> _ABOUT THIS EXERCISE_: Although the data below holds other lines too, output only those from the line with "(∀ sel i, r" up to and including the line with "induction l as [|p l IH]; intros r r' Hr; [apply", exactly as they appear.

___

(* ===== verification/CtxtSetupThms.v ===== *)
(** * Queue contexts: theorems

    What qdma_descq_context_setup programs on a device with the soft IP, how a
    virtual function's contexts differ from those of the physical function, and
    the error codes of the two calls. *)

From S2P Require Import Prelude Platform Bits RegIO CtxtTypes.
From S2P Require Import IndCtxt SoftReg SoftCtxt SoftCtxtThms SoftAccess RegList HwAccess ResMgmt.
From S2P Require Import MboxMsg MboxStruct MboxCompose MboxHandler MboxProgram.
From S2P Require Import QueueTypes DescRing Descq DescqProc DescqConf CtxtSetup.

(** ** Programming *)

(** All contexts: selector, queue and word. *)
Definition ram : Type := Z → Z → nat → Z.
Definition set_ram (qid : Z) (p : ind_ctxt_cmd_sel * list Z) (r : ram) : ram := λ sel' qid' i,
  if decide (addressed p.1 qid sel' qid') then u32 (default 0 (p.2 !! i)) else r sel' qid' i.
Definition set_rams (qid : Z) (l : list (ind_ctxt_cmd_sel * list Z)) (r : ram) : ram :=
  fold_left (λ r p, set_ram qid p r) l r.

Definition ram_eq (r r' : ram) : Prop := ∀ sel qid i, (i < 8)%nat → r sel qid i = r' sel qid i.
#[export] Instance ram_eq_equiv : Equivalence ram_eq.
Proof.
  split.
  - by intros r sel qid i.
  - intros r r' Hr sel qid i Hi. by rewrite Hr.
  - intros r1 r2 r3 H12 H23 sel qid i Hi. by rewrite H12, H23.
Qed.
#[export] Instance addressed_dec sel qid sel' qid' : Decision (addressed sel qid sel' qid') := and_dec _ _.
#[export] Instance set_ram_proper qid p : Proper (ram_eq ==> ram_eq) (set_ram qid p).
Proof. intros r r' Hr sel' qid' i Hi. unfold set_ram. case_decide; [done|]. by apply Hr. Qed.
#[export] Instance set_rams_proper qid l : Proper (ram_eq ==> ram_eq) (set_rams qid l).
Proof. induction l as [|p l IH]; intros r r' Hr; [done|]. cbn. apply IH. by rewrite Hr. Qed.

(** The contexts of the queue itself, and those of the others. *)
Lemma set_rams_own qid l sel i : ∀ (r : ram) r',
  (∀ sel i, r (sel_val sel) (cmd_qid qid) i = r' sel i) →
  set_rams qid l r (sel_val sel) (cmd_qid qid) i = set_ctxts l r' sel i.
Proof.
  induction l as [|p l IH]; intros r r' Hr; [apply Hr|].
  change (set_rams qid l (set_ram qid p r) (sel_val sel) (cmd_qid qid) i = set_ctxts l (set_ctxt p.1 p.2 r') sel i).
  apply IH. intros sel0 i0. unfold set_ram, set_ctxt. destruct (decide (sel0 = p.1)) as [->|Hne].
  - by rewrite decide_True.
  - rewrite decide_False; [apply Hr|]. by intros [?%sel_val_inj _].
Qed.

Lemma set_rams_frame qid l sel' qid' i :
  ¬ (qid' = cmd_qid qid ∧ ∃ sel, sel ∈ l.*1 ∧ sel' = sel_val sel) →
  ∀ r : ram, set_rams qid l r sel' qid' i = r sel' qid' i.
Proof.
  induction l as [|p l IH]; intros Hn r; [done|].
  change (set_rams qid l (set_ram qid p r) sel' qid' i = r sel' qid' i).
  rewrite IH by set_solver. unfold set_ram. rewrite decide_False; [done|]. intros [-> ->]. set_solver.
Qed.

Section program.
Context {dev : Type} `{Device dev} `{!IndirectCtxt dev} `{!TimelyDevice dev}.
Context (qid : Z).
Implicit Types s : qst (hw_state dev).

Definition rams s : ram := ctxt_ram (hw (s_hw s)).

(** [m] succeeds, changes the hardware only and sets these contexts of the queue. *)
Definition qprograms (m : qm (hw_state dev) Z) (l : list (ind_ctxt_cmd_sel * list Z)) : Prop :=
  ∀ s, idle (s_hw s) →
  ∃ h, m s = Some (0, s <| s_hw := h |>) ∧ idle h ∧ ram_eq (ctxt_ram (hw h)) (set_rams qid l (rams s)).

Lemma qprograms_nothing : qprograms (mret 0) [].
Proof using. intros s Hs. exists (s_hw s). by destruct s. Qed.

Lemma qprograms_try m k l1 l2 : qprograms m l1 → qprograms k l2 → qprograms (checked m k) (l1 ++ l2).
Proof using.
  intros Hm Hk s Hs. destruct (Hm s Hs) as (h1 & E1 & I1 & R1).
  assert (I1' : idle (s_hw (s <| s_hw := h1 |>))) by done.
  destruct (Hk _ I1') as (h2 & E2 & I2 & R2). exists h2. split_and!; [|done|].
  - unfold checked. by rewrite (qm_bind_eq _ _ _ _ _ E1).
  - unfold set_rams. rewrite fold_left_app. rewrite R2. apply (set_rams_proper qid l2). exact R1.
Qed.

___

> _THE COMPLETED TASK_:
  (∀ sel i, r (sel_val sel) (cmd_qid qid) i = r' sel i) →
  set_rams qid l r (sel_val sel) (cmd_qid qid) i = set_ctxts l r' sel i.
Proof.
  induction l as [|p l IH]; intros r r' Hr; [apply Hr|].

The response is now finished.